Head-mounted displays (HMDs) can be further broken down into three types:  non-see-through HMDs, video-see-through HMDs, and optical-see-through HMDs.  Non-see-through HMDs block out all cues from the real world and provide the most immersion for virtual reality.  Optical see-through HMDs enable computer generated cues to be overlaid onto the visual field and provides the ideal augmented reality experience.  Conveying the ideal augmented reality experience using  optical-see-through displays is extremely challenging due to various shortcomings (extremely low latency, extremely accurate tracking, optics, etc.).  Because of these challenges, video-see-through displays are sometimes used.  Video-see-through HMDs are typically considered to be augmented reality, although the advantages and disadvantages are somewhere between augmented reality and virtual reality.

World-fixed displays


Conceptual drawing of a CAVE and picture of a CAVE-like display. Users are surrounded with stereoscopic perspective-correct images displayed on the floor and walls that they interact with. The user feels as if immersed in a virtual world. The system on the right has moveable walls so that the display can be configured into different display shapes such as a wall or L-shape. From Cruz-Neira, C., Sandin, D.J., DeFanti, T.A., Kenyon, R., and Hart, J.C. The CAVE, Audio Visual Experience Automatic Virtual Environment. Communications of the ACM, June 1992, pp. 64-72 and Daily, M, Sarfaty, R, Jerald, J, McInnes, D., Tinker, P. “The CABANA”: A Re-configurable Spatially Immersive Display. Proceedings of the Third International Immersive Projection Technology Workshop, 1999.

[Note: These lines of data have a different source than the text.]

(** The layers of a store are named by content: the chain ID of every layer is the one
    computed from the diffs of the layers from the bottom of its chain up to it, so the
    layers of an image are found by the list of diffs in its configuration; and registering
    a diff on a layer gives the chain ID of the list extended with that diff. *)
Theorem layers_addressed s acts :
  rtc any_step (empty, []) (s, acts) →
  (∀ id, is_Some (layerMap s !! id) → CreateChainID (DiffIDs (layerMap s) id) = id) ∧
  (∀ io r q s' id n, Register io r q s = (s', inl (Ok (id, n))) →
     ∃ d z, r_applyTar r = Some (d, z) ∧ is_Some (layerMap s' !! id) ∧
       id = CreateChainID ((if q =s [] then [] else DiffIDs (layerMap s) q) ++ [d])).
Proof.
  intros Hr. apply reachable_ok in Hr as Hok. assert (Hinv := sys_inv _ Hok). simpl in Hinv.
  assert (Hall : ∀ id, is_Some (layerMap s !! id) → CreateChainID (DiffIDs (layerMap s) id) = id).
  { intros id [l Hl]. destruct (inv_rank _ _ Hinv) as (rk & Hrk). eapply (DiffIDs_CreateChainID _ _ _ _ _ rk); try done.
    - intros i li Hi. by apply Hrk.
    - destruct (Hrk id l Hl). lia. }
  split; [done|]. intros io r q s' id n Hreg. unfold Register in Hreg.
  destruct (Register_begin q s) as [s1 [p|[e drop]]] eqn:Eb; [|by apply release_parent_result in Hreg].
  apply Register_begin_result in Eb as Hp. destruct (Register_end r p s1) as [s2 [res drop]] eqn:Ee.
  pose proof (release_parent_result _ _ _ _ _ _ Hreg) as <-. apply Register_end_result in Ee as (d & z & Hd & Ha & Hh).
  apply (release_parent_held io drop (Ok (id, n) : result error (ChainID * nat))) in Hh. rewrite Hreg in Hh. destruct Hh as (l & Hl & _).
  exists d, z. split; [done|]. split; [by eexists|]. unfold addressed in Ha. rewrite Ha.
  unfold CreateChainID in *. rewrite createChainID_app.
  destruct Hp as [[-> ->]|(-> & -> & Hq)]; [done|]. by rewrite (Hall q Hq).
Qed.
Lemma layers_addressed_witness : CreateChainID (DiffIDs (layerMap base_store) "diff1") = "diff1".
Proof.
  apply (proj1 (layers_addressed base_store [] base_store_reachable)). eexists. vm_compute. reflexivity.
Defined.

(** A mount that the driver refuses still counts as active: the reference cannot be released,
    and an unmount that was never matched by a mount makes it releasable. *)
Theorem failed_mount_stays_active :
  let s0 := (CreateRWLayer all_ok "m" None true true "box" "" empty).1 in
  let r := ("box" : gostring, 0) in
  (Mount false r s0).2 = Some ErrDriver ∧
  (ReleaseRWLayer all_ok true true true r (Mount false r s0).1).2 = NotRemoved ErrActiveMount ∧
  (ReleaseRWLayer all_ok true true true r (Unmount true r (Mount false r s0).1).1).2 = Removed [].
Proof. split_and!; vm_compute; reflexivity. Qed.
(* ===== verification/DigestSet.v ===== *)
(** * DigestSet: finding an image by the start of its ID

    Models the sorted set of digests of
    [src/vendor/src/github.com/docker/distribution/digest/set.go], with the binary
    search of Go's [sort.Search].  A lookup by a short string is proved to be the
    search for the digests that start with it. *)

From S2P Require Import Prelude Strconv Regexp Reference RefStore.
Import Strings Regexp Reference.

Module DigestSet.

Record digestEntry := mkEntry { alg : gostring; val : gostring; digest : gostring }.
#[global] Instance digestEntry_eq_dec : EqDecision digestEntry.
Proof. solve_decision. Defined.
Abbreviation digestEntries := (list digestEntry).

Inductive error := ErrDigestNotFound | ErrDigestAmbiguous | ErrInvalid (e : DistRef.error).

Definition NewSet : digestEntries := [].

(** [sort.Search]: the interval shrinks at each step, so its length is enough fuel. *)
Fixpoint search_ (fuel : nat) (f : nat → bool) (i j : nat) : nat :=
  match fuel with
  | O => i
  | S fuel =>
      if Nat.ltb i j then
        let h := i + (j - i) / 2 in
        if negb (f h) then search_ fuel f (S h) j else search_ fuel f i h
      else i
  end.
Definition Search (n : nat) (f : nat → bool) : nat := search_ n f 0 n.

(** [Algorithm] and [Hex]; only used on strings with a colon. *)
Definition Algorithm (d : gostring) : gostring := match Cut ":" d with Some (a, _) => a | None => [] end.
Definition Hex (d : gostring) : gostring := match Cut ":" d with Some (_, h) => h | None => [] end.

Definition checkShortMatch (alg hex shortAlg shortHex : gostring) : bool :=
  if Nat.eqb (length hex) (length shortHex) then
    if negb (hex =s shortHex) then false
    else if Nat.ltb 0 (length shortAlg) && negb (alg =s shortAlg) then false
    else true
  else if negb (HasPrefix hex shortHex) then false
  else if Nat.ltb 0 (length shortAlg) && negb (alg =s shortAlg) then false
  else true.

(** The search for the place of an entry: the first one that is not before it. *)
Definition entry_leb (e x : digestEntry) : bool :=
  if val x =s val e then leb (alg e) (alg x) else leb (val e) (val x).
Definition position (f : digestEntry → bool) (es : digestEntries) : nat :=
  Search (length es) (fun i => match es !! i with Some x => f x | None => false end).

Definition Lookup (d : gostring) (es : digestEntries) : result error gostring :=
  if bool_decide (es = []) then Err ErrDigestNotFound
  else
    let short := match DistRef.Validate d with Err DistRef.ErrChecksumInvalidFormat => true | _ => false end in
    let hex := if short then d else Hex d in
    let a := if short then [] else Algorithm d in
    let idx := position (if short then fun x => leb d (val x) else entry_leb (mkEntry a hex d)) es in
    match es !! idx with
    | None => Err ErrDigestNotFound
    | Some e =>
        if negb (checkShortMatch (alg e) (val e) a hex) then Err ErrDigestNotFound
        else if (alg e =s a) && (val e =s hex) then Ok (digest e)
        else match es !! S idx with
             | Some f => if checkShortMatch (alg f) (val f) a hex then Err ErrDigestAmbiguous else Ok (digest e)
             | None => Ok (digest e)
             end
    end.

Definition entry_of (d : gostring) : digestEntry := mkEntry (Algorithm d) (Hex d) d.

Definition Add (d : gostring) (es : digestEntries) : result error digestEntries :=
  match DistRef.Validate d with
  | Err e => Err (ErrInvalid e)
  | Ok _ =>
      let entry := entry_of d in
      let idx := position (entry_leb entry) es in
      match es !! idx with
      | None => Ok (es ++ [entry])
      | Some x => if digest x =s d then Ok es else Ok (take idx es ++ entry :: drop idx es)
      end
  end.
Definition Remove (d : gostring) (es : digestEntries) : result error digestEntries :=
  match DistRef.Validate d with
  | Err e => Err (ErrInvalid e)
  | Ok _ =>
      let idx := position (entry_leb (entry_of d)) es in
      match es !! idx with
      | None => Ok es
      | Some x => if negb (digest x =s d) then Ok es else Ok (take idx es ++ drop (S idx) es)
      end
  end.
Definition All (es : digestEntries) : list gostring := digest <$> es.
Lemma elem_of_changes fuel p added c :
  c ∈ changes (S fuel) p added ↔
  inner fuel p c ∨ c = Modify p ∧ (∃ c', inner fuel p c') ∧ isDir N p = true ∧ added = false ∧ has O p = true ∧ p ≠ [].
Proof using HN HO Hrange.
  cbn [addChanges]. set (oldC := if has O p && isDir N p then children O p else []).
  assert (Hold : ∀ n, n ∈ oldC ↔ is_Some (O !! (p ++ [n])) ∧ isDir N p = true).
  { intros n. unfold oldC. rewrite <-elem_of_children. split.
    - destruct (has O p && isDir N p) eqn:E; [|by intros ?%not_elem_of_nil]. apply andb_true_iff in E as [_ ->]. done.
    - intros [H1 H2]. rewrite H2, (has_child p n); [done|by apply elem_of_children]. }
  match goal with |- c ∈ (if bool_decide (?l ≠ []) && _ && _ && _ then _ else _) ↔ _ => set (ins := l) end.
  assert (Hin : ∀ c, c ∈ ins ↔ inner fuel p c).
  { intros c'. unfold ins, inner. rewrite !elem_of_app. apply Morphisms_Prop.or_iff_morphism; [|apply Morphisms_Prop.or_iff_morphism].
    - destruct (has O p); [rewrite elem_of_nil; naive_solver|rewrite list_elem_of_singleton; naive_solver].
    - rewrite elem_of_concat. setoid_rewrite list_elem_of_fmap. setoid_rewrite Hrange. setoid_rewrite elem_of_children. split.
      + intros (l&Hc&n&->&Hn). exists n. split; [done|]. pose proof (isDir_child _ _ Hn) as Hdir. rewrite has_snoc. case_bool_decide as Ho.
        * apply Hold in Ho as [Ho _]. rewrite (bool_decide_true (is_Some _)) by done. apply elem_of_app in Hc as [Hc|Hc]; [left|by right].
          unfold changed. case_match; [by apply list_elem_of_singleton in Hc|by apply not_elem_of_nil in Hc].
        * assert (Hno : ¬ is_Some (O !! (p ++ [n]))) by (intros Hs; by apply Ho, Hold). rewrite (bool_decide_false (is_Some _)) by done. right.
          unfold changed. by destruct (O !! (p ++ [n])); [destruct Hno; eauto|].
      + intros (n&Hn&Hc). pose proof (isDir_child _ _ Hn) as Hdir. eexists. split; [|by exists n]. rewrite has_snoc in Hc. destruct (decide (n ∈ oldC)) as [Ho|Ho]; [rewrite (bool_decide_true (n ∈ oldC)) by done|rewrite (bool_decide_false (n ∈ oldC)) by done].
        * apply Hold in Ho as [Ho _]. rewrite (bool_decide_true (is_Some _)) in Hc by done. apply elem_of_app. destruct Hc as [[Hc ->]|Hc]; [left|by right].
          unfold changed in Hc. rewrite Hc. by left.
        * assert (Hno : ¬ is_Some (O !! (p ++ [n]))) by (intros Hs; by apply Ho, Hold). rewrite (bool_decide_false (is_Some _)) in Hc by done.
          unfold changed in Hc. by destruct (O !! (p ++ [n])); [destruct Hno; eauto|]; destruct Hc as [[? _]|?].
    - rewrite list_elem_of_fmap. setoid_rewrite Hrange. setoid_rewrite list_elem_of_filter. setoid_rewrite Hrange. setoid_rewrite elem_of_children.
      setoid_rewrite Hold. split.
      + intros (n&->&Hn&Ho&Hd). exists n. split_and!; [done|by apply eq_None_not_Some|done|done].
      + intros (n&Ho&Hn&Hd&->). exists n. split_and!; [done|by rewrite Hn; apply is_Some_None|done|done]. }
  assert (Hne : ins ≠ [] ↔ ∃ c', inner fuel p c').
  { split.
    - destruct ins as [|c' l]; [done|]. intros _. exists c'. apply Hin. by left.
    - intros [c' Hc'] E. apply Hin in Hc'. rewrite E in Hc'. by apply not_elem_of_nil in Hc'. }
  destruct (bool_decide (ins ≠ []) && isDir N p && negb (added || negb (has O p)) && bool_decide (p ≠ [])) eqn:E.
  - rewrite !andb_true_iff, !bool_decide_eq_true, negb_true_iff, orb_false_iff, negb_false_iff in E. rewrite elem_of_cons, Hin. naive_solver.
  - rewrite Hin. split; [by left|]. intros [?|(_&Hex&Hd&Ha&Hh&Hp)]; [done|]. exfalso. rewrite Hd, Ha, Hh, !bool_decide_true in E; [done|done|by apply Hne].
Qed.
(** A change at [q]: what it says of the trees. *)
Definition sound c q : Prop :=
  Path c = path_string q ∧
  match Kind c with
  | ChangeDelete => ∃ r n, q = r ++ [n] ∧ is_Some (O !! q) ∧ N !! q = None ∧ isDir N r = true ∧ has N r = true
  | _ => q ≠ [] ∧ is_Some (N !! q)
  end.
(** A change that writes [q]. *)
Definition put_at (l : list Change) q : Prop := ∃ c, c ∈ l ∧ Path c = path_string q ∧ Kind c ≠ ChangeDelete.
Lemma Base_dir r n : good (r ++ [n]) → Base (Join (r ++ [n]) "/" ++ "/") = n.
Proof.
  intros Hq. pose proof (Base_path r n [] Hq (or_introl eq_refl)) as H. cbn [app] in H.
  assert (Hne : Join (r ++ [n]) "/" ≠ []) by (apply Join_ne; [by destruct r|by apply good_ne]). generalize dependent (Join (r ++ [n]) "/"). intros j H Hne.
  unfold Base in *. rewrite (streqb_ne j []) in H by done. rewrite (streqb_ne (j ++ "/") []) by (intros [? _]%app_eq_nil; done).
  assert (TrimRight (j ++ "/") "/" = TrimRight j "/") as ->; [|done]. unfold TrimRight, TrimRightFunc. by rewrite rev_app_distr.
Qed.
Lemma flag_cases e :
  entry_ok e → ∃ flag, file_flag e = Some flag ∧ bool_decide (flag = TypeDir) = IsDir e ∧ (flag = TypeSymlink → ftype e = S_IFLNK) ∧
    flag ≠ TypeLink ∧ flag ≠ TypeXGlobalHeader ∧ flag ≠ TypeOther ∧
    ∀ name uid gid sec ma mi,
      (negb (Z.land (st_mode e) S_IFBLK =? 0) || negb (Z.land (st_mode e) S_IFCHR =? 0) = true → ma = major (st_rdev e) ∧ mi = minor (st_rdev e)) → st_uid e = uid → st_gid e = gid →
      ∃ e', header_entry (mkHeader name flag (if IsLink e then contents e else []) (Z.land (st_mode e) 4095) uid gid sec ma mi
        (if bool_decide (flag = TypeReg) then contents e else []) (capability e)) = Some e' ∧ like e e'.
Proof.
  intros [Hm Ht Hl Hc Hcap Hr]. pose proof (mode_split e Hm) as Hs.
  assert (Hdev : ∀ ma mi, ftype e = S_IFCHR ∨ ftype e = S_IFBLK → ma = major (st_rdev e) ∧ mi = minor (st_rdev e) → st_rdev e = Mkdev ma mi) by (intros ma mi _ [-> ->]; by rewrite Mkdev_split).
  pose proof (special_mode e) as Hsp.
  repeat (apply elem_of_cons in Ht as [E|Ht]); [..|by apply not_elem_of_nil in Ht]; unfold file_flag, IsDir, IsLink; rewrite E in Hs, Hl, Hc, Hsp, Hdev |- *; eexists;
    (split; [reflexivity|]); (split; [done|]); (split; [done|]); (split; [done|]); (split; [done|]); (split; [done|]); intros name uid gid sec ma mi Hma Hu Hg;
    (eexists; split; [reflexivity|]); unfold like; rewrite E; simpl; split_and!; try done; try (intros [?|?]; done); try (by rewrite Hc); try (by rewrite Hl).
  all: intros _; apply Hdev; auto.
Qed.
Lemma file_header r n e :
  new !! (r ++ [n]) = Some e → ∃ h, addTarFile uidMaps gidMaps new (r ++ [n]) (Join (r ++ [n]) "/") = Some h ∧ header_for e (r ++ [n]) h.
Proof using Hdf Hids.
  intros He. pose proof (wf_names _ (df_new Hdf) _ _ He) as Hq. assert (Hne : r ++ [n] ≠ []) by (by destruct r).
  pose proof (df_plain Hdf _ _ (or_intror He)) as Hpl. apply Forall_app in Hpl as [_ [Hpl _]%Forall_cons].
  pose proof (df_ok Hdf _ _ (or_intror He)) as Hok. destruct (ids_uid Hids _ _ He) as (u&Hu1&Hu2). destruct (ids_gid Hids _ _ He) as (g&Hg1&Hg2).
  destruct (flag_cases e Hok) as (flag&Hfl&Hdir&Hsym&H1&H2&H3&Hent).
  unfold addTarFile. rewrite He. cbn [mbind option_bind]. rewrite Hfl. cbn [mbind option_bind]. rewrite HasSuffix_slash by done. cbn [negb]. rewrite andb_true_r.
  set (name := if IsDir e then _ else _).
  assert (Hbase : HasPrefix (Base name) WhiteoutPrefix = false).
  { unfold name. destruct (IsDir e); [rewrite (Base_dir r n Hq); exact Hpl|]. pose proof (Base_path r n [] Hq (or_introl eq_refl)) as Hb. cbn [app] in Hb. rewrite Hb. exact Hpl. }
  rewrite Hbase. set (ids := if negb false && _ then _ else _). assert (Hi : ids = Some (u, g)).
  { unfold ids. destruct uidMaps, gidMaps; simpl in *; rewrite ?Hu1, ?Hg1; simpl; congruence. }
  rewrite Hi. cbn [mbind option_bind fst snd]. eexists. split; [reflexivity|]. split; simpl; try done.
  - unfold name. destruct (IsDir e); [done|]. by rewrite app_nil_r.
  - intros Hf. specialize (Hsym Hf). split; [done|]. unfold IsLink. by rewrite Hsym.
  - apply Hent; [|done|done]. intros Hspec. by rewrite Hspec.
Qed.
Lemma remove_refs_spec force io id refs records d d' records' e :
  daemon_ok d → Forall stored refs → remove_refs io id refs records d = (d', (records', e)) →
  evolves force d d' ∧ imageStore d' = imageStore d ∧
  (e = None → (∀ r, r ∈ refs → tag d' r = None) ∧ ∃ new, records' = records ++ new ∧ reported d d' new).
Proof.
  intros Hok Hrefs. revert records d Hok. induction Hrefs as [|r refs Hr Hrefs IH]; intros records d Hok; cbn [remove_refs].
  { intros [= <- <- <-]. split; [by apply evolves_refl|]. split; [done|]. intros _. split; [intros r Hr; by apply elem_of_nil in Hr|].
    exists []. rewrite app_nil_r. split; [done|apply reported_refl]. }
  destruct (removeImageRef io r d) as [d1 [r' [err|]]] eqn:E; apply (removeImageRef_spec force) in E as (E1 & -> & Ei & Ht & Hrep); try done; try apply Hr.
  { intros [= <- <- <-]. done. }
  intros H. rewrite (stored_default r Hr) in *. apply IH in H as (H1 & H2 & H3); [|apply E1].
  assert (E1' : evolves force d (LogImageEvent id "untag" d1)) by (by apply LogImageEvent_evolves).
  split; [by eapply evolves_trans|]. split; [by rewrite H2|]. intros ->. destruct (H3 eq_refl) as [H4 (new & -> & H5)]. split.
  - intros x [->|Hx]%elem_of_cons; [|by apply H4]. destruct (tag d' r) as [i|] eqn:Et; [|done].
    apply (ev_tags _ _ _ H1) in Et; [|done]. unfold tag in Et. simpl in Et. fold (tag d1 r) in Et. rewrite Ht, decide_True in Et; done.
  - exists ([Untagged (String r)] ++ new). split; [by rewrite (assoc_L app)|].
    eapply reported_trans; [exact E1'|exact H1| |exact H5]. by apply LogImageEvent_reported, Hrep.
Qed.

(** ** Conflicts *)

Definition full_mask (force : bool) : Z := if force then conflictHard else Z.lor conflictHard conflictSoft.

Lemma find_none {A} (f : A → bool) l x : List.find f l = None → x ∈ l → f x = false.
Proof. intros H Hx. by apply (List.find_none f l H), list_elem_of_In. Qed.
Lemma nonempty_false {A} (l : list A) : nonempty l = false → l = [].
Proof. by destruct l. Qed.

Lemma check_none force id d :
  checkImageDeleteConflict id (full_mask force) d = None →
  ImageStore.Children id (imageStore d) = [] ∧ ¬ protected force d id ∧
  (force = false → ts_references id (referenceStore d) = []).
Proof.
  unfold checkImageDeleteConflict, full_mask. destruct force; simpl.
  - destruct (nonempty _) eqn:E1; [done|]. destruct (List.find _ _) eqn:E2; [done|]. intros _.
    split_and!; [by apply nonempty_false| |done]. intros (c & Hc & <- & [?|Hr]); [done|].
    apply (find_none _ _ c) in E2; [|done]. simpl in E2. rewrite Hr in E2. by apply bool_decide_eq_false in E2.
  - destruct (nonempty _) eqn:E1; [done|]. destruct (List.find _ _) eqn:E2; [done|].
    destruct (nonempty (ts_references _ _)) eqn:E3; [done|]. destruct (List.find (fun c => negb _ && _) _) eqn:E4; [done|]. intros _.
    split_and!; [by apply nonempty_false| |intros _; by apply nonempty_false].
    intros (c & Hc & <- & _). apply (find_none _ _ c) in E2, E4; [|done|done].
    simpl in E2, E4. destruct (c_running c); simpl in E2, E4; [by apply bool_decide_eq_false in E2|by apply bool_decide_eq_false in E4].
Qed.

(** ** Deleting one image *)

Lemma size_unlink id (p : gostring) (m : gmap gostring ImageStore.imageMeta) : size (ImageStore.unlink id p m) = size m.
Proof. unfold ImageStore.unlink. rewrite <-!(size_dom (D := gset gostring)). by rewrite dom_alter_L. Qed.

(** The metadata calls of the backend succeed. *)
Definition metadata_ok (io : delete_io) : Prop :=
  (∀ c, ImageStore.d_meta (io_image io) c = true) ∧ ImageStore.rm_meta (io_image io) = true.
(** A filling loop ends, with what was asked for or because the reader has no
    more; it loses nothing. *)
Lemma fill_spec fuel need buf nr r :
  reads r < fuel → need ≤ length buf → nr ≤ length buf →
  ∃ res, fill Read fuel need buf nr r = Some res ∧
    match res with
    | Filled buf' nr' r' =>
        length buf' = length buf ∧ need ≤ nr' ≤ length buf ∧ take nr' buf' ++ pending r' = take nr buf ++ pending r ∧
        ending r' = ending r ∧ reads r' ≤ reads r
    | Corrupted => length (take nr buf ++ pending r) < need ∧ ending r = EOF
    | Failed e => e = ending r ∧ e ≠ EOF
    end.
Proof.
  revert buf nr r. induction fuel as [|fuel IH]; intros buf nr r Hf Hneed Hnr; [lia|]. simpl.
  case_bool_decide as Hlt; [|exists (Filled buf nr r); split_and!; (done || lia)].
  destruct (Read r (length buf - nr)) as [[bs er] r'] eqn:ER. assert (0 < length buf - nr) as Hk by lia.
  pose proof (Read_length _ _ _ _ _ ER) as Hbs.
  assert (nr + length bs ≤ length buf) as Hb by lia. pose proof (length_into buf nr bs Hb) as Hl.
  destruct er as [e|].
  - destruct (Read_ends _ _ _ _ _ Hk ER) as [Hp He].
    destruct (decide (e = EOF)) as [->|Hne].
    + destruct (Read_eof _ _ _ _ Hk ER) as (Hp' & He' & Hr').
      case_bool_decide; eexists; (split; [done|]); simpl.
      * rewrite length_app, length_take, Hp. split; [lia|done].
      * rewrite take_into, Hp', Hp, app_nil_r by lia. split_and!; (done || congruence || lia).
    + exists (Failed e). split; [by destruct e|]. by rewrite He.
  - destruct (Read_more _ _ _ _ Hk ER) as (Hp & He & Hr).
    destruct (IH (into buf nr bs) (nr + length bs) r') as (res & -> & Hres); [lia..|].
    exists res. split; [done|]. rewrite take_into, <-(assoc_L (++)), <-Hp, Hl, He in Hres by lia.
    destruct res; [|done..]. destruct Hres as (?&?&?&?&?). split_and!; (done || lia).
Qed.

(** The header is read off the first eight bytes. *)
Lemma header_of buf s t : stdWriterPrefixLen ≤ length buf → s = buf ++ t → fd_of s = fd_of buf ∧ size_of s = size_of buf.
Proof.
  unfold stdWriterPrefixLen. intros H ->. do 8 (destruct buf as [|? buf]; [simpl in H; lia|]). done.
Qed.

Lemma header_take nr buf : stdWriterPrefixLen ≤ nr ≤ length buf → fd_of (take nr buf) = fd_of buf ∧ size_of (take nr buf) = size_of buf.
Proof.
  intros H. destruct (header_of (take nr buf) buf (drop nr buf)) as [-> ->]; [|by rewrite take_drop|done].
  rewrite length_take. lia.
Qed.

Lemma extend_spec buf f nr :
  nr ≤ length buf → take nr (extend buf f) = take nr buf ∧ length buf ≤ length (extend buf f) ∧ f + stdWriterPrefixLen ≤ length (extend buf f).
Proof.
  intros H. unfold extend. case_bool_decide; [|split_and!; (done || lia)].
  rewrite take_app_le, length_app, length_replicate by done. split_and!; (done || lia).
Qed.

Lemma shift_spec buf n nr : n ≤ nr ≤ length buf → take (nr - n) (shift buf n) = drop n (take nr buf) ∧ length (shift buf n) = length buf.
Proof.
  intros H. unfold shift. rewrite length_app, !length_drop. split; [|lia].
  rewrite take_app_le by (rewrite length_drop; lia). rewrite take_drop_commute. do 2 f_equal. lia.
Qed.

Lemma select_known fd : known_fd fd ↔ is_Some (select dstout dsterr fd).
Proof.
  unfold select, known_fd. repeat case_decide; [naive_solver..|]. split; [tauto|]. by intros [? [=]].
Qed.

Lemma reached_failed e fs e0 : e ≠ EOF → reached e fs e0 [] (Some e).
Proof. right. split_and!; [done|apply prefix_nil|done]. Qed.

Lemma reached_cons fin f fs e fs' e' : reached fin fs e fs' e' → reached fin (f :: fs) e (f :: fs') e'.
Proof. intros [(-> & -> & H)|(H & Hp & ->)]; [by left|right]. split_and!; [done|by apply prefix_cons|done]. Qed.

(** The frame that lies in the buffer once the second loop is done. *)
Lemma payload_of buf nr t f :
  f + stdWriterPrefixLen ≤ nr ≤ length buf →
  take f (drop stdWriterPrefixLen buf) = take f (drop stdWriterPrefixLen (take nr buf ++ t)).
Proof.
  intros H. rewrite drop_app_le, take_app_le by (rewrite ?length_drop, length_take; lia).
  rewrite <-(take_drop nr buf) at 1. rewrite drop_app_le, take_app_le by (rewrite ?length_drop, length_take; lia). done.
Qed.

(** The frames of a byte sequence, case by case. *)
Lemma demuxes_inv s fs e : demuxes s fs e →
  (length s < stdWriterPrefixLen → fs = [] ∧ e = None) ∧
  (stdWriterPrefixLen ≤ length s → ¬ known_fd (fd_of s) → fs = [] ∧ e = Some (unrecognized (fd_of s))) ∧
  (stdWriterPrefixLen ≤ length s → known_fd (fd_of s) → length s < size_of s + stdWriterPrefixLen → fs = [] ∧ e = None) ∧
  (known_fd (fd_of s) → size_of s + stdWriterPrefixLen ≤ length s →
    ∃ fs', fs = (fd_of s, take (size_of s) (drop stdWriterPrefixLen s)) :: fs' ∧
      demuxes (drop (size_of s + stdWriterPrefixLen) s) fs' e).
Proof. destruct 1; split_and!; intros; try (tauto || lia); eauto. Qed.

(** A header in the buffer is the header of what is left of the stream. *)
Lemma header_buffered nr buf t :
  stdWriterPrefixLen ≤ nr ≤ length buf →
  fd_of (take nr buf ++ t) = fd_of buf ∧ size_of (take nr buf ++ t) = size_of buf ∧ stdWriterPrefixLen ≤ length (take nr buf ++ t).
Proof.
  intros H. destruct (header_take nr buf H) as [<- <-]. assert (stdWriterPrefixLen ≤ length (take nr buf)) as Hl.
  { rewrite length_take. lia. }
  destruct (header_of (take nr buf) (take nr buf ++ t) t Hl eq_refl) as [-> ->].
  split_and!; [done..|]. rewrite length_app. lia.
Qed.

(** One frame is in the buffer: it is delivered, and the loop goes on behind it. *)
Lemma demuxes_buffered nr buf t fs e f :
  demuxes (take nr buf ++ t) fs e → known_fd (fd_of (take nr buf ++ t)) → size_of (take nr buf ++ t) = f →
  f + stdWriterPrefixLen ≤ nr ≤ length buf →
  let b := take f (drop stdWriterPrefixLen buf) in
  let buf' := shift buf (f + stdWriterPrefixLen) in
  let nr' := nr - (f + stdWriterPrefixLen) in
  ∃ fs', fs = (fd_of (take nr buf ++ t), b) :: fs' ∧ length b = f ∧ demuxes (take nr' buf' ++ t) fs' e ∧
    length buf' = length buf ∧ length (take nr' buf' ++ t) < length (take nr buf ++ t).
Proof.
  intros Hd Hk Hf Hn b buf' nr'. destruct (demuxes_inv _ _ _ Hd) as (_ & _ & _ & Hfr). rewrite Hf in Hfr.
  destruct Hfr as (fs' & Hfs & Hd'); [done|rewrite length_app, length_take; lia|].
  destruct (shift_spec buf (f + stdWriterPrefixLen) nr Hn) as [Hsh Hl].
  rewrite drop_app_le, <-Hsh in Hd' by (rewrite length_take; lia).
  exists fs'. subst b. rewrite Hfs, (payload_of buf nr t f) by done. split_and!; [done| |done|done|].
  - rewrite length_take, length_drop, length_app, length_take. lia.
  - subst nr' buf'. rewrite Hsh, !length_app, length_drop, length_take. unfold stdWriterPrefixLen in *. lia.
Qed.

World-fixed displays render graphics/audio via surfaces/speakers that do not move with the head. Displays take many forms, ranging from a standard monitor (also known as fish-tank VR) to displays that completely surround the user (e.g., CAVEs).  Display surfaces are typically flat surfaces, although more complex shapes can be used if those shapes are well defined or known.  Head tracking is important for world-fixed displays, but accuracy and latency requirements are typically not as is critical as they are for head-mounted displays.  High-end world-fixed displays with multiple surfaces and projectors can be extremely immersive but expensive.

World-fixed displays typically fall between augmented reality and virtual reality.  Often the intent is for the only real-world cue to be visible is the user himself.

Hand-held displays

Hand-held augmented reality

Zoo-AR from GeoMedia and the iKat app from Zenitum are examples of hand-held augmented reality.

Hand-held displays are tracked devices that can be held with the hand(s) and do not require precise alignment with the eyes (in fact the head is rarely tracked for hand-held displays).  Hand-held augmented reality, also called indirect augmented reality, has recently become popular due to the ease of access to smartphones and tablets.  In addition, system requirements are much less since viewing is indirect–rendering is independent of the user’s head/eyes.